EXERCISE INSTRUCTIONS: In the entries that follow, find the line containing "assert (Hb : bq_batches"; from there, copy every line exactly through the line containing "assert (Hk : sb_EpochNum".

THE RECORDS:

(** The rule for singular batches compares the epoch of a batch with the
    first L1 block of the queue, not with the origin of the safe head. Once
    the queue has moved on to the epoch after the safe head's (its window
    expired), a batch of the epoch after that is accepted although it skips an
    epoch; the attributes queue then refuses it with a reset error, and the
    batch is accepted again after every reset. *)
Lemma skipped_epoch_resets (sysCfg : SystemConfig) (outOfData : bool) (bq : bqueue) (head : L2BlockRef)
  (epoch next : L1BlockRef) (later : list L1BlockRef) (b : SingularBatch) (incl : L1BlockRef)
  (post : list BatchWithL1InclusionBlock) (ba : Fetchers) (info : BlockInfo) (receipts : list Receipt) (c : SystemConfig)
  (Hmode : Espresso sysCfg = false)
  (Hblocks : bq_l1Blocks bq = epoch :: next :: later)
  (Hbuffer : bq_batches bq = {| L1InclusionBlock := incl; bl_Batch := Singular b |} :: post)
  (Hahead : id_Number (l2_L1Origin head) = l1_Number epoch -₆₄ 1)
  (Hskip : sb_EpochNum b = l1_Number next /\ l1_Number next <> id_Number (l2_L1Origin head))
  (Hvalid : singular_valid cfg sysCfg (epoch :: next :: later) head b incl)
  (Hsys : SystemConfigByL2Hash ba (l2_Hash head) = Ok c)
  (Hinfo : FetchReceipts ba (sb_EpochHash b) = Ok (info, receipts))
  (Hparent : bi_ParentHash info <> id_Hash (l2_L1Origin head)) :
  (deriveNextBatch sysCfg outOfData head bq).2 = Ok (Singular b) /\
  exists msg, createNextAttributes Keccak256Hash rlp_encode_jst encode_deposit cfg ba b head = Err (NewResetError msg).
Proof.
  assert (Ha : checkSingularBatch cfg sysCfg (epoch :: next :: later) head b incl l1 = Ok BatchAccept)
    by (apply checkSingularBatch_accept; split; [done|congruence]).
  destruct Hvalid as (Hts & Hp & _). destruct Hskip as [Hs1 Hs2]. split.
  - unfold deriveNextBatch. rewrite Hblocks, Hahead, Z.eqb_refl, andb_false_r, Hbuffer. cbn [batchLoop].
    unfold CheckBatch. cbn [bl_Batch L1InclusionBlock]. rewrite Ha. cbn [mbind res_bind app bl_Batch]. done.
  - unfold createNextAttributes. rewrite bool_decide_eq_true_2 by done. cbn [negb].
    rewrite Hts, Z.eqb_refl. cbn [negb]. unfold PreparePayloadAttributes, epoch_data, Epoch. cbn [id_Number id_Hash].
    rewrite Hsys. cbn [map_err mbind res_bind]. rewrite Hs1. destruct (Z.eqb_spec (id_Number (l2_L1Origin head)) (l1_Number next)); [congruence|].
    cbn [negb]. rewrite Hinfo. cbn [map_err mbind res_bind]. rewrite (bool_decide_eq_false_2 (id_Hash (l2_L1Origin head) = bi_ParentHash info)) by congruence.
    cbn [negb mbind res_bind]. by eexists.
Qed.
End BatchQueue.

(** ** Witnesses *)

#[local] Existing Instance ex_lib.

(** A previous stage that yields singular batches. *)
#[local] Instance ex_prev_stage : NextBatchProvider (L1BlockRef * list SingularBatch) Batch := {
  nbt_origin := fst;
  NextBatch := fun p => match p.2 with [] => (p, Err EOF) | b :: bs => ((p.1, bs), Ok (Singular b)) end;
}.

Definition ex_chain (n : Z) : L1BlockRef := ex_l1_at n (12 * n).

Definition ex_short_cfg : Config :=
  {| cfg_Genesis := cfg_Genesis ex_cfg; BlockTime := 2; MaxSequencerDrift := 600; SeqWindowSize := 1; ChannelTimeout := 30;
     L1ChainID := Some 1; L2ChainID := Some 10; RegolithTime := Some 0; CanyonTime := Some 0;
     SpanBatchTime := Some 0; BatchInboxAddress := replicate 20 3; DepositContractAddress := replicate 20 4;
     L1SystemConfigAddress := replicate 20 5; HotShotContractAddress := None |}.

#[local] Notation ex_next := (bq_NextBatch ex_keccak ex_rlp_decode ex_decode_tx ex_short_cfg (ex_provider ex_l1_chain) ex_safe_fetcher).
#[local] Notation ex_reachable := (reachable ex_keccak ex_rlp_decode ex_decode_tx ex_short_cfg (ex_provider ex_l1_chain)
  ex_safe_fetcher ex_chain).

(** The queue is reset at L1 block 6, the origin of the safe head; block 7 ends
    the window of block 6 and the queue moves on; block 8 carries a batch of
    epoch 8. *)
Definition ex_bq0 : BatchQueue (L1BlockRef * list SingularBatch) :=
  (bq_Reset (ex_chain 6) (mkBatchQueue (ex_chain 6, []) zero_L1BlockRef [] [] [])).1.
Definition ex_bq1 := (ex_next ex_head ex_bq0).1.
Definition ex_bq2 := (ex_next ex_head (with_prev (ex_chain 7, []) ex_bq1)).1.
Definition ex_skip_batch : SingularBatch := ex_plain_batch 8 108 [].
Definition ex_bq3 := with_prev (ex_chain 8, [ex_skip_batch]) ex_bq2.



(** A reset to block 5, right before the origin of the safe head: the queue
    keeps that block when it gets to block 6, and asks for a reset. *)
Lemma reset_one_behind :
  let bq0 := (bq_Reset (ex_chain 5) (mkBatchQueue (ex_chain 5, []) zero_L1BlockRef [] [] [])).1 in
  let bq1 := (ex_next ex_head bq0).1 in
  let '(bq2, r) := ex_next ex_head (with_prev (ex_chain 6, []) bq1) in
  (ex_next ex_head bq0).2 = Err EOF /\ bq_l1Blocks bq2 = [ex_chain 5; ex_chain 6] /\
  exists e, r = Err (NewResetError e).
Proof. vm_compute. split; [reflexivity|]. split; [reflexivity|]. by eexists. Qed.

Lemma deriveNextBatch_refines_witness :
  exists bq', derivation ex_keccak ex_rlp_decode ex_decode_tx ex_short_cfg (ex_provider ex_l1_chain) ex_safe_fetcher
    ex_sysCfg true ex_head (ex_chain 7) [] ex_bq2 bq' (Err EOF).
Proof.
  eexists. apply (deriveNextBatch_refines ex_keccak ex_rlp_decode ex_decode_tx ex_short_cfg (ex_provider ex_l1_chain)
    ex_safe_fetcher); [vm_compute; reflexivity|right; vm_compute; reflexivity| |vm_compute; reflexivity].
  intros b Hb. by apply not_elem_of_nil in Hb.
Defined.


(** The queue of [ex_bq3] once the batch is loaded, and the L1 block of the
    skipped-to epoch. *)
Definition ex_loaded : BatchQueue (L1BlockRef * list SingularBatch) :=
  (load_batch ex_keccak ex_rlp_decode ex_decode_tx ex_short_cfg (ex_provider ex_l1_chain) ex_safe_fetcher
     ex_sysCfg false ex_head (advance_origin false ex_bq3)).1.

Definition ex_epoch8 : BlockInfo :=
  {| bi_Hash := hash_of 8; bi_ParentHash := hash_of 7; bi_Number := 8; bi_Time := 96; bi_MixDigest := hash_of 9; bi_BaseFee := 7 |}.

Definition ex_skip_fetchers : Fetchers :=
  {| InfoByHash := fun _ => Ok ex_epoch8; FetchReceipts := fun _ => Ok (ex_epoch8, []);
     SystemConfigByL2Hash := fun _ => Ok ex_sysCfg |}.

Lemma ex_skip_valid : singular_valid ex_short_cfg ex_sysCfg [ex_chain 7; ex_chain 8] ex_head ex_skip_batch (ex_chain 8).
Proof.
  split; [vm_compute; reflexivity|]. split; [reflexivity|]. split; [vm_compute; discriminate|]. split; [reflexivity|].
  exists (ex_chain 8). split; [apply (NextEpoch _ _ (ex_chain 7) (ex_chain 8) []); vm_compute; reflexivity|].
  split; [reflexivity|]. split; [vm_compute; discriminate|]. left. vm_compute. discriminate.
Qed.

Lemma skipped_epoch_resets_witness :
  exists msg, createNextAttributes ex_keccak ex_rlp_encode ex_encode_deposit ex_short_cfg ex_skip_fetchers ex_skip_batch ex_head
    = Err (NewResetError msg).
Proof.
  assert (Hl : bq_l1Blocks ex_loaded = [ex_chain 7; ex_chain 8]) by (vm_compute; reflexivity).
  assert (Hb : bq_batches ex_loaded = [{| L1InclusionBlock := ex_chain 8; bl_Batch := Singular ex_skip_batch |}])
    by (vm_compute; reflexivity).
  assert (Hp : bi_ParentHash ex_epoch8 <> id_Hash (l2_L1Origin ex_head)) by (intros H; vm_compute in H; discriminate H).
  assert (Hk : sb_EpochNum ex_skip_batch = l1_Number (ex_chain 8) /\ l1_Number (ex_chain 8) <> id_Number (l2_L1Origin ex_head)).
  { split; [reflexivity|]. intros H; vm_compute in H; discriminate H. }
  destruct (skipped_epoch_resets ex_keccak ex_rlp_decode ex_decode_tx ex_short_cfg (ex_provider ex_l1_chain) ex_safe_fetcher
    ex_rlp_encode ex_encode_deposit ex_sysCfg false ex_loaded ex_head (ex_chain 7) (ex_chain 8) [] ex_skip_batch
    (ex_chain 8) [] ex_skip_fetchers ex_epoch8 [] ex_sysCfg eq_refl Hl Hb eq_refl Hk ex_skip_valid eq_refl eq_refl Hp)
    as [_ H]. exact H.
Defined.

SOLUTION FOR THIS EXERCISE:
  assert (Hb : bq_batches ex_loaded = [{| L1InclusionBlock := ex_chain 8; bl_Batch := Singular ex_skip_batch |}])
    by (vm_compute; reflexivity).
  assert (Hp : bi_ParentHash ex_epoch8 <> id_Hash (l2_L1Origin ex_head)) by (intros H; vm_compute in H; discriminate H).
  assert (Hk : sb_EpochNum ex_skip_batch = l1_Number (ex_chain 8) /\ l1_Number (ex_chain 8) <> id_Number (l2_L1Origin ex_head)).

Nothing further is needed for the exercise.